Another thing, the code could be:
Code: Select all
int mob = (hashKeys[pieceType][square] * b) % 16; // 32 for queen
Not what I have posted before.

Gerd Isenberg
 Posts: 2208
 Joined: Wed Mar 08, 2006 7:47 pm
 Location: Hattingen, Germany
Post
by Gerd Isenberg » Sat May 09, 2009 9:31 pm
mcostalba wrote:Gerd Isenberg wrote:
Not possible with mod 16. Guess you mean mod 15 or 17 upwards, but no power of two? I fear it is not that simple and you will end up with some magic bitboard like additional indirection with more than 4 bits needed as index.
Why not possible with 16 ? currently I use count_max_15 for sliders but the queen.

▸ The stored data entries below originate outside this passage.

(** C10: a call whose [os] is not an operating system, whose platform is
    given and is not a platform, whose device is not a device or, for the
    two preferred queries, whose filter is not a filter (for the two list
    queries, whose filter is given and is not a filter) returns [NULL] from
    its checks and leaves the heap as it was.  For the two list queries that
    [NULL] differs from what they return on a platform without
    associations, the pointer to a new empty list. *)
Theorem invalid_arguments_return_null h os platform dev filter :
  let bad_os := OSINFO_IS_OS h os = false in
  let bad_platform :=
    is_null platform = false ∧ OSINFO_IS_PLATFORM h platform = false in
  (bad_os ∨ bad_platform ∨ OSINFO_IS_DEVICE h dev = false →
     osinfo_os_add_device os platform dev h = (Critical NULL, h))
  ∧ (bad_os ∨ bad_platform ∨ OSINFO_IS_FILTER h filter = false →
     get_preferred_device_link h os platform filter = Critical NULL
     ∧ get_preferred_device h os platform filter = Critical NULL)
  ∧ (bad_os ∨ bad_platform
     ∨ (is_null filter = false ∧ OSINFO_IS_FILTER h filter = false) →
     get_devices h os platform filter = Critical None
     ∧ get_device_links h os platform filter = Critical None
     ∧ ∀ h' os' platform' filter',
         OSINFO_IS_OS h' os' = true →
         OSINFO_IS_PLATFORM h' platform' = true →
         is_null filter' || OSINFO_IS_FILTER h' filter' = true →
         sequence (os_priv h' os') (scope_of h' platform') = [] →
         get_devices h' os' platform' filter' = Return (Some [])
         ∧ get_device_links h' os' platform' filter' = Return (Some [])
         ∧ retval (get_devices h os platform filter)
           ≠ retval (get_devices h' os' platform' filter')
         ∧ retval (get_device_links h os platform filter)
           ≠ retval (get_device_links h' os' platform' filter')).
Proof.
  intros bad_os bad_platform. subst bad_os bad_platform.
  split; [|split].
  - intros Hbad. apply add_device_fail.
    destruct Hbad as [-> | [[-> ->] | ->]]; simpl.
    + done.
    + by destruct (OSINFO_IS_OS h os).
    + apply andb_false_r.
  - intros Hbad.
    unfold osinfo_os_get_preferred_device_link, osinfo_os_get_preferred_device,
      g_return_val_if_fail.
    destruct Hbad as [-> | [[-> ->] | ->]]; simpl.
    + done.
    + by destruct (OSINFO_IS_OS h os).
    + by destruct (OSINFO_IS_OS h os), (is_null platform || OSINFO_IS_PLATFORM h platform).
  - intros Hbad.
    assert (get_devices h os platform filter = Critical None
            ∧ get_device_links h os platform filter = Critical None)
      as [Hd Hl].
    { unfold osinfo_os_get_devices,
        osinfo_os_get_device_links, g_return_val_if_fail.
      destruct Hbad as [-> | [[-> ->] | [-> ->]]]; simpl.
      - done.
      - by destruct (OSINFO_IS_OS h os).
      - by destruct (OSINFO_IS_OS h os), (is_null platform || OSINFO_IS_PLATFORM h platform). }
    split; [done | split; [done |]].
    intros h' os' platform' filter' Hos Hp Hf Hseq.
    assert (is_null platform' || OSINFO_IS_PLATFORM h' platform' = true)
      as Hp' by (rewrite Hp; apply orb_true_r).
    rewrite Hd, Hl.
    rewrite get_devices_ok, get_device_links_ok, Hseq by done.
    simpl. done.
Qed.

Mobility count is always below 15 for the above sliders.
mod 16 is the same as "and 15" and will mask the four least significant bits, and you will lose all upper relevant bits of the "magic" product

mcostalba
 Posts: 2684
 Joined: Sat Jun 14, 2008 7:17 pm
Post
by mcostalba » Sat May 09, 2009 10:38 pm
Gerd Isenberg wrote:mcostalba wrote:Gerd Isenberg wrote:
Not possible with mod 16. Guess you mean mod 15 or 17 upwards, but no power of two? I fear it is not that simple and you will end up with some magic bitboard like additional indirection with more than 4 bits needed as index.
Why not possible with 16 ? currently I use count_max_15 for sliders but the queen. Mobility count is always below 15 for the above sliders.
mod 16 is the same as "and 15" and will mask the four least significant bits, and you will lose all upper relevant bits of the "magic" product
Now I have understood, the important bits are the most significant ones. I was thinking that the multiplication could yield different LSB according to the bitboard count.

Ryan Benitez
 Posts: 719
 Joined: Thu Mar 09, 2006 12:21 am
 Location: Portland Oregon
Post
by Ryan Benitez » Sat May 09, 2009 10:48 pm
Why not just use a faster popcnt?
in msvc its just:
#include <intrin.h>
#define count_1s(b) (__popcnt64(b))
The asm instruction is popcnt so that is simple too. Msvc x64 does not take inline asm so that is the only frustrating part.

mcostalba
 Posts: 2684
 Joined: Sat Jun 14, 2008 7:17 pm
Post
by mcostalba » Sat May 09, 2009 10:52 pm
Ryan Benitez wrote:Why not just use a faster popcnt?
in msvc its just:
#include <intrin.h>
#define count_1s(b) (__popcnt64(b))
The asm instruction is popcnt so that is simple too. Msvc x64 does not take inline asm so that is the only frustrating part.
I don't think is supported on 32bit systems, where the plain count() routine is very slow, on 64bits the count function is already faster.

Zach Wegner
 Posts: 1922
 Joined: Wed Mar 08, 2006 11:51 pm
 Location: Earth

Contact:
Post
by Zach Wegner » Sat May 09, 2009 11:04 pm
Ryan Benitez wrote:Why not just use a faster popcnt?
in msvc its just:
#include <intrin.h>
#define count_1s(b) (__popcnt64(b))
The asm instruction is popcnt so that is simple too. Msvc x64 does not take inline asm so that is the only frustrating part.
I thought the popcnt instruction was only available on Core i7s?
Anyways, the idea is workable IMO. The magic would be something like shifting the attack bit for every attackable square up to bit 60, and then the sum would be in the top 4 bits. Overflows make it considerably more complicated, but adapting the existing magic finders to do this shouldn't be too hard.